[Extracted data entries]
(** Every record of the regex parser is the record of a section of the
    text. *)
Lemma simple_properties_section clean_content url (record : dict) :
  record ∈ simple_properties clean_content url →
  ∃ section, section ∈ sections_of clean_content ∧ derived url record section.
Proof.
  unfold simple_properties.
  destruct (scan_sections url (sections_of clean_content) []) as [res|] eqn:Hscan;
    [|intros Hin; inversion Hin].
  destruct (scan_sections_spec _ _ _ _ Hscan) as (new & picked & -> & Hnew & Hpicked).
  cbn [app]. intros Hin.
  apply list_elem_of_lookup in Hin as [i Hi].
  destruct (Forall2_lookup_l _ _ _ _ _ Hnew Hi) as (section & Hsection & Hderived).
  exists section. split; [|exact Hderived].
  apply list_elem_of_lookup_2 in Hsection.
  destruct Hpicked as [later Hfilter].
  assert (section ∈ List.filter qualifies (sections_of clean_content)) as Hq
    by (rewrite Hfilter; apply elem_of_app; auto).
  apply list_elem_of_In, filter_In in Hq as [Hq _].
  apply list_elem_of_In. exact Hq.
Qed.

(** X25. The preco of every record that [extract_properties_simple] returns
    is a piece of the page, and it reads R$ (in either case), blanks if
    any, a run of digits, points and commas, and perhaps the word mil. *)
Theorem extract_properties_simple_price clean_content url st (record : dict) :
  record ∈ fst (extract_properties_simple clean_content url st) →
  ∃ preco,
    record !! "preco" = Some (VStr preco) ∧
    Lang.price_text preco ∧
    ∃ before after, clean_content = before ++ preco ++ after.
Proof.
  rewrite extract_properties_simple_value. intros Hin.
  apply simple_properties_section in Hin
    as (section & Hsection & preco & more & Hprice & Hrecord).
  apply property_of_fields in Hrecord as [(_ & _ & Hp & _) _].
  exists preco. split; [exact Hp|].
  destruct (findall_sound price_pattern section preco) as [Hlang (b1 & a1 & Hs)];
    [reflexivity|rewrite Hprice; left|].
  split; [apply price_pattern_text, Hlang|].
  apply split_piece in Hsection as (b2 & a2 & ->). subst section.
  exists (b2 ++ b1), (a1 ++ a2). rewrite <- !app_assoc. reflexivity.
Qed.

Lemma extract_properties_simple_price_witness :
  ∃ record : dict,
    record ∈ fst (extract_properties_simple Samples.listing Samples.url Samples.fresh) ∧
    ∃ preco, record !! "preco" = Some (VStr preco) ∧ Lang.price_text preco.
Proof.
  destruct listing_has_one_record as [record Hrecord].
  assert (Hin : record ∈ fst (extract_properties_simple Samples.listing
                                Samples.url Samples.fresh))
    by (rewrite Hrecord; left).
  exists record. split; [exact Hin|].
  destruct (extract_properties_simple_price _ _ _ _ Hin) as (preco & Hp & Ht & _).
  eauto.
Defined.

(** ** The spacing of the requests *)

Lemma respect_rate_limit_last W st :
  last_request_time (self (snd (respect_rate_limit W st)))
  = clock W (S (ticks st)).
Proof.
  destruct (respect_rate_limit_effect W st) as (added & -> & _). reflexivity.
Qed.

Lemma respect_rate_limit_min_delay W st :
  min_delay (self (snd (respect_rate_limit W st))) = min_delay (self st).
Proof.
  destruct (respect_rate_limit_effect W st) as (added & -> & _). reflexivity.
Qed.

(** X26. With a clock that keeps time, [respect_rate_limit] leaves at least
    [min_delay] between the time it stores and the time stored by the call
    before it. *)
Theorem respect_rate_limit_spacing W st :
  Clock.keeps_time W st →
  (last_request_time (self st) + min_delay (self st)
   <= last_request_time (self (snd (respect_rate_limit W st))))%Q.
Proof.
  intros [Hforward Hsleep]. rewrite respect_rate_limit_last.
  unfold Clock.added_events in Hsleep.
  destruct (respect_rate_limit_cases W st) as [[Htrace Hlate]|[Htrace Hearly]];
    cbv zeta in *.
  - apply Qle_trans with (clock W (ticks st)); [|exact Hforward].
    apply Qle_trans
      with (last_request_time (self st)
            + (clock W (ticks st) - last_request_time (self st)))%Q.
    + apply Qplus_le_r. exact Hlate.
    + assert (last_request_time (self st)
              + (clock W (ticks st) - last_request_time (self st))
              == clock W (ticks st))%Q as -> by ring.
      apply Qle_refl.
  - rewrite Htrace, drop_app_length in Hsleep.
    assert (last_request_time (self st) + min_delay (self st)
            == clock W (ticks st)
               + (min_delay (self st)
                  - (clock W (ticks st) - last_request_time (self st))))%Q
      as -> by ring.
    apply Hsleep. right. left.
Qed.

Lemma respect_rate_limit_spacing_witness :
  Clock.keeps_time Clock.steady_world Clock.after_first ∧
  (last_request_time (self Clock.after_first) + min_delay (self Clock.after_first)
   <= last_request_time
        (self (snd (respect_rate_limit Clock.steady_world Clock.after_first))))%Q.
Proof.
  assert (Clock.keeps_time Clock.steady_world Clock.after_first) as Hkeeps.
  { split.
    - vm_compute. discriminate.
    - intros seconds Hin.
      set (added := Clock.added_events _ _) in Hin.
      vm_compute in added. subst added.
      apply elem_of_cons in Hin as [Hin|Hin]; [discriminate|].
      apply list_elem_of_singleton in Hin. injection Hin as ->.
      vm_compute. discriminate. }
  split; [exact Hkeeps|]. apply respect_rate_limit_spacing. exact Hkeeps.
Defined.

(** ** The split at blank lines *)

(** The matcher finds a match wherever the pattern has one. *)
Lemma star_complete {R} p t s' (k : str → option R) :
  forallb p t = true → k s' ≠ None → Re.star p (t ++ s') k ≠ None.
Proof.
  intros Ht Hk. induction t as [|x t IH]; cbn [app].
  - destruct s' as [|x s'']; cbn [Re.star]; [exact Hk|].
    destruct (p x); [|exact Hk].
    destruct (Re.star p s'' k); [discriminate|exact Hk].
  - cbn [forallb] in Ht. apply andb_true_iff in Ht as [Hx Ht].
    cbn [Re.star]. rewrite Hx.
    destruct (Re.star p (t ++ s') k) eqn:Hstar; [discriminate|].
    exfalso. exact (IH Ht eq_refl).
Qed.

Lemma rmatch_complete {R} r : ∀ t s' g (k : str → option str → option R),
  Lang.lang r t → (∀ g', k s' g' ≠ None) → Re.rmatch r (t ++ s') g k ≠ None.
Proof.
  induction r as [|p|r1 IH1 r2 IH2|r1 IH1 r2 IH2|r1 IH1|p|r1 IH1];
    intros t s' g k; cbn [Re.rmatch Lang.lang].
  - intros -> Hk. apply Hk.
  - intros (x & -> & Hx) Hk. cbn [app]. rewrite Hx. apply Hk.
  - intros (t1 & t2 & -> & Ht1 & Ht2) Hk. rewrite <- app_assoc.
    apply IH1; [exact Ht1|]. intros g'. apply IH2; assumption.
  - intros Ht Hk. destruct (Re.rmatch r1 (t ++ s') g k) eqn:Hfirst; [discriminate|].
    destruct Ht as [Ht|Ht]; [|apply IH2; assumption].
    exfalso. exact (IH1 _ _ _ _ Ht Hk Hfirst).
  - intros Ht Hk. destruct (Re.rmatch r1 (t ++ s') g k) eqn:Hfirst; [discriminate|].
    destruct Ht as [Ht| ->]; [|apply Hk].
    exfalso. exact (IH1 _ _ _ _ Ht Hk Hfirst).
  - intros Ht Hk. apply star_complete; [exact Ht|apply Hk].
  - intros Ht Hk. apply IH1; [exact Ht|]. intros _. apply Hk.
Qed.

• What is required:
Exact copies of all the entries above are to be printed.

• Task answer:
(** Every record of the regex parser is the record of a section of the
    text. *)
Lemma simple_properties_section clean_content url (record : dict) :
  record ∈ simple_properties clean_content url →
  ∃ section, section ∈ sections_of clean_content ∧ derived url record section.
Proof.
  unfold simple_properties.
  destruct (scan_sections url (sections_of clean_content) []) as [res|] eqn:Hscan;
    [|intros Hin; inversion Hin].
  destruct (scan_sections_spec _ _ _ _ Hscan) as (new & picked & -> & Hnew & Hpicked).
  cbn [app]. intros Hin.
  apply list_elem_of_lookup in Hin as [i Hi].
  destruct (Forall2_lookup_l _ _ _ _ _ Hnew Hi) as (section & Hsection & Hderived).
  exists section. split; [|exact Hderived].
  apply list_elem_of_lookup_2 in Hsection.
  destruct Hpicked as [later Hfilter].
  assert (section ∈ List.filter qualifies (sections_of clean_content)) as Hq
    by (rewrite Hfilter; apply elem_of_app; auto).
  apply list_elem_of_In, filter_In in Hq as [Hq _].
  apply list_elem_of_In. exact Hq.
Qed.

(** X25. The preco of every record that [extract_properties_simple] returns
    is a piece of the page, and it reads R$ (in either case), blanks if
    any, a run of digits, points and commas, and perhaps the word mil. *)
Theorem extract_properties_simple_price clean_content url st (record : dict) :
  record ∈ fst (extract_properties_simple clean_content url st) →
  ∃ preco,
    record !! "preco" = Some (VStr preco) ∧
    Lang.price_text preco ∧
    ∃ before after, clean_content = before ++ preco ++ after.
Proof.
  rewrite extract_properties_simple_value. intros Hin.
  apply simple_properties_section in Hin
    as (section & Hsection & preco & more & Hprice & Hrecord).
  apply property_of_fields in Hrecord as [(_ & _ & Hp & _) _].
  exists preco. split; [exact Hp|].
  destruct (findall_sound price_pattern section preco) as [Hlang (b1 & a1 & Hs)];
    [reflexivity|rewrite Hprice; left|].
  split; [apply price_pattern_text, Hlang|].
  apply split_piece in Hsection as (b2 & a2 & ->). subst section.
  exists (b2 ++ b1), (a1 ++ a2). rewrite <- !app_assoc. reflexivity.
Qed.

Lemma extract_properties_simple_price_witness :
  ∃ record : dict,
    record ∈ fst (extract_properties_simple Samples.listing Samples.url Samples.fresh) ∧
    ∃ preco, record !! "preco" = Some (VStr preco) ∧ Lang.price_text preco.
Proof.
  destruct listing_has_one_record as [record Hrecord].
  assert (Hin : record ∈ fst (extract_properties_simple Samples.listing
                                Samples.url Samples.fresh))
    by (rewrite Hrecord; left).
  exists record. split; [exact Hin|].
  destruct (extract_properties_simple_price _ _ _ _ Hin) as (preco & Hp & Ht & _).
  eauto.
Defined.

(** ** The spacing of the requests *)

Lemma respect_rate_limit_last W st :
  last_request_time (self (snd (respect_rate_limit W st)))
  = clock W (S (ticks st)).
Proof.
  destruct (respect_rate_limit_effect W st) as (added & -> & _). reflexivity.
Qed.

Lemma respect_rate_limit_min_delay W st :
  min_delay (self (snd (respect_rate_limit W st))) = min_delay (self st).
Proof.
  destruct (respect_rate_limit_effect W st) as (added & -> & _). reflexivity.
Qed.

(** X26. With a clock that keeps time, [respect_rate_limit] leaves at least
    [min_delay] between the time it stores and the time stored by the call
    before it. *)
Theorem respect_rate_limit_spacing W st :
  Clock.keeps_time W st →
  (last_request_time (self st) + min_delay (self st)
   <= last_request_time (self (snd (respect_rate_limit W st))))%Q.
Proof.
  intros [Hforward Hsleep]. rewrite respect_rate_limit_last.
  unfold Clock.added_events in Hsleep.
  destruct (respect_rate_limit_cases W st) as [[Htrace Hlate]|[Htrace Hearly]];
    cbv zeta in *.
  - apply Qle_trans with (clock W (ticks st)); [|exact Hforward].
    apply Qle_trans
      with (last_request_time (self st)
            + (clock W (ticks st) - last_request_time (self st)))%Q.
    + apply Qplus_le_r. exact Hlate.
    + assert (last_request_time (self st)
              + (clock W (ticks st) - last_request_time (self st))
              == clock W (ticks st))%Q as -> by ring.
      apply Qle_refl.
  - rewrite Htrace, drop_app_length in Hsleep.
    assert (last_request_time (self st) + min_delay (self st)
            == clock W (ticks st)
               + (min_delay (self st)
                  - (clock W (ticks st) - last_request_time (self st))))%Q
      as -> by ring.
    apply Hsleep. right. left.
Qed.

Lemma respect_rate_limit_spacing_witness :
  Clock.keeps_time Clock.steady_world Clock.after_first ∧
  (last_request_time (self Clock.after_first) + min_delay (self Clock.after_first)
   <= last_request_time
        (self (snd (respect_rate_limit Clock.steady_world Clock.after_first))))%Q.
Proof.
  assert (Clock.keeps_time Clock.steady_world Clock.after_first) as Hkeeps.
  { split.
    - vm_compute. discriminate.
    - intros seconds Hin.
      set (added := Clock.added_events _ _) in Hin.
      vm_compute in added. subst added.
      apply elem_of_cons in Hin as [Hin|Hin]; [discriminate|].
      apply list_elem_of_singleton in Hin. injection Hin as ->.
      vm_compute. discriminate. }
  split; [exact Hkeeps|]. apply respect_rate_limit_spacing. exact Hkeeps.
Defined.

(** ** The split at blank lines *)

(** The matcher finds a match wherever the pattern has one. *)
Lemma star_complete {R} p t s' (k : str → option R) :
  forallb p t = true → k s' ≠ None → Re.star p (t ++ s') k ≠ None.
Proof.
  intros Ht Hk. induction t as [|x t IH]; cbn [app].
  - destruct s' as [|x s'']; cbn [Re.star]; [exact Hk|].
    destruct (p x); [|exact Hk].
    destruct (Re.star p s'' k); [discriminate|exact Hk].
  - cbn [forallb] in Ht. apply andb_true_iff in Ht as [Hx Ht].
    cbn [Re.star]. rewrite Hx.
    destruct (Re.star p (t ++ s') k) eqn:Hstar; [discriminate|].
    exfalso. exact (IH Ht eq_refl).
Qed.

Lemma rmatch_complete {R} r : ∀ t s' g (k : str → option str → option R),
  Lang.lang r t → (∀ g', k s' g' ≠ None) → Re.rmatch r (t ++ s') g k ≠ None.
Proof.
  induction r as [|p|r1 IH1 r2 IH2|r1 IH1 r2 IH2|r1 IH1|p|r1 IH1];
    intros t s' g k; cbn [Re.rmatch Lang.lang].
  - intros -> Hk. apply Hk.
  - intros (x & -> & Hx) Hk. cbn [app]. rewrite Hx. apply Hk.
  - intros (t1 & t2 & -> & Ht1 & Ht2) Hk. rewrite <- app_assoc.
    apply IH1; [exact Ht1|]. intros g'. apply IH2; assumption.
  - intros Ht Hk. destruct (Re.rmatch r1 (t ++ s') g k) eqn:Hfirst; [discriminate|].
    destruct Ht as [Ht|Ht]; [|apply IH2; assumption].
    exfalso. exact (IH1 _ _ _ _ Ht Hk Hfirst).
  - intros Ht Hk. destruct (Re.rmatch r1 (t ++ s') g k) eqn:Hfirst; [discriminate|].
    destruct Ht as [Ht| ->]; [|apply Hk].
    exfalso. exact (IH1 _ _ _ _ Ht Hk Hfirst).
  - intros Ht Hk. apply star_complete; [exact Ht|apply Hk].
  - intros Ht Hk. apply IH1; [exact Ht|]. intros _. apply Hk.
Qed.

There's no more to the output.